■ **TASK ITEM**
In the records below, find the line with "outcome (bool *" and the line with "let n := Z.min"; return exactly those lines and every line between them.

[Collected data]
(** The loops of [output]: [cnt] pieces at most, or all of them; the bytes
    that the kernel took.  The answers run out like [EAGAIN]. *)
Fixpoint output_loop (ks : list wres) (maxiovno : option Z) (w : world) (s : suio)
    : outcome (bool * list Z * list wres * world * suio) :=
  let more := match maxiovno with None => negb (bool_decide (iovs s = [])) | Some m => nremiov s <? m end in
  if more then
    let k := Z.min (match maxiovno with None => Z.of_nat (length (iovs s)) | Some m => m - nremiov s end) UIO_MAXIOV in
    data ← copyout_iovs w (take (Z.to_nat k) (iovs s)) (uiobytes s);
    match ks with
    | Wrote n :: ks =>
        let n := Z.min (Z.max 1 n) (Z.of_nat (length data)) in
        ws ← rembytes w s n;
        let '(w, s) := ws : world * suio in
        r ← output_loop ks maxiovno w s;
        let '(err, out, ks, w, s) := r : bool * list Z * list wres * world * suio in
        Done (err, take (Z.to_nat n) data ++ out, ks, w, s)
    | Werr :: ks => Done (true, [], ks, w, s)
    | Again :: ks => Done (false, [], ks, w, s)
    | [] => Done (false, [], [], w, s)
    end
  else Done (false, [], ks, w, s).

(** The result is [-1] for an error, else whether anything was written. *)
Definition output (ks : list wres) (cnt : option Z) (w : world) (s : suio)
    : outcome (Z * list Z * list wres * world * suio) :=
  (match cnt with
   | Some c => assertM (c <=? Z.of_nat (length (iovs s)))
   | None => Done tt
   end) ;;
  r ← output_loop ks (match cnt with Some c => Some (nremiov s + c) | None => None end) w s;
  let '(err, out, ks, w, s') := r : bool * list Z * list wres * world * suio in
  Done (if err : bool then -1 else if nrembytes s <? nrembytes s' then 1 else 0, out, ks, w, s').

(** [input]: [data] is what the kernel has to read, [None] an error; at most
    [len] bytes of it are read. *)
Definition input (data : option (list Z)) (len : Z) (w : world) (s : suio)
    : outcome (Z * world * suio) :=
  let space := scratch_lim s - scratch_pos s in
  if (len <=? space) || (space =? 0) then
    x ← getspace w s len;
    let '(buf, w, s) := x : ptr * world * suio in
    match data with
    | None => Done (-1, w, s)
    | Some d =>
        let d := take (Z.to_nat len) d in
        w ← store w (buf.1) (buf.2) d;
        if 0 <? Z.of_nat (length d) then
          s ← pushiov s buf (Z.of_nat (length d)); Done (Z.of_nat (length d), w, s)
        else Done (0, w, s)
    end
  else
    let size := ((len - space + MALLOCRESV + (suio_blocksize - 1)) .& Z.lnot (suio_blocksize - 1)) - MALLOCRESV in
    let '(buf, w) := allocator w size in
    match data with
    | None => w ← free w buf; Done (-1, w, s)
    | Some d =>
        let d := take (Z.to_nat len) d in
        let n := Z.of_nat (length d) in
        w ← store w (scratch_buf s) (scratch_pos s) (take (Z.to_nat space) d);
        w ← store w buf 0 (drop (Z.to_nat space) d);
        if space <? n then
          s ← pushiov s (scratch_ptr s) space;
          assertM (scratch_pos s =? scratch_lim s) ;;
          ws ← (if bool_decide (scratch_buf s = defbuf) then Done (w, s)
                else iovcb w s (Dealloc (scratch_buf s)));
          let '(w, s) := ws : world * suio in
          let s := mksuio (iovs s) (uiocbs s) (uiobytes s) (nrembytes s) (nremiov s) (lastiovend s) buf 0 size in
          s ← pushiov s (scratch_ptr s) (n - space);
          Done (n, w, s)
        else
          s ← (if 0 <? n then pushiov s (scratch_ptr s) n else Done s);
          w ← free w buf;
          Done (n, w, s)
    end.

(** [iovscrub], with a budget of turns: the loop does not move on. *)
Fixpoint iovscrub (fuel : nat) (w : world) (l : list iovec) : outcome world :=
  match fuel, l with
  | _, [] => Done w
  | O, _ => Spin
  | S fuel, v :: _ =>
      w ← store w (iov_blk v) (iov_off v) (replicate (Z.to_nat (iov_len v)) 0);
      iovscrub fuel w l
  end.

End suio.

■ **EXPECTED OUTPUT**
    : outcome (bool * list Z * list wres * world * suio) :=
  let more := match maxiovno with None => negb (bool_decide (iovs s = [])) | Some m => nremiov s <? m end in
  if more then
    let k := Z.min (match maxiovno with None => Z.of_nat (length (iovs s)) | Some m => m - nremiov s end) UIO_MAXIOV in
    data ← copyout_iovs w (take (Z.to_nat k) (iovs s)) (uiobytes s);
    match ks with
    | Wrote n :: ks =>
        let n := Z.min (Z.max 1 n) (Z.of_nat (length data)) in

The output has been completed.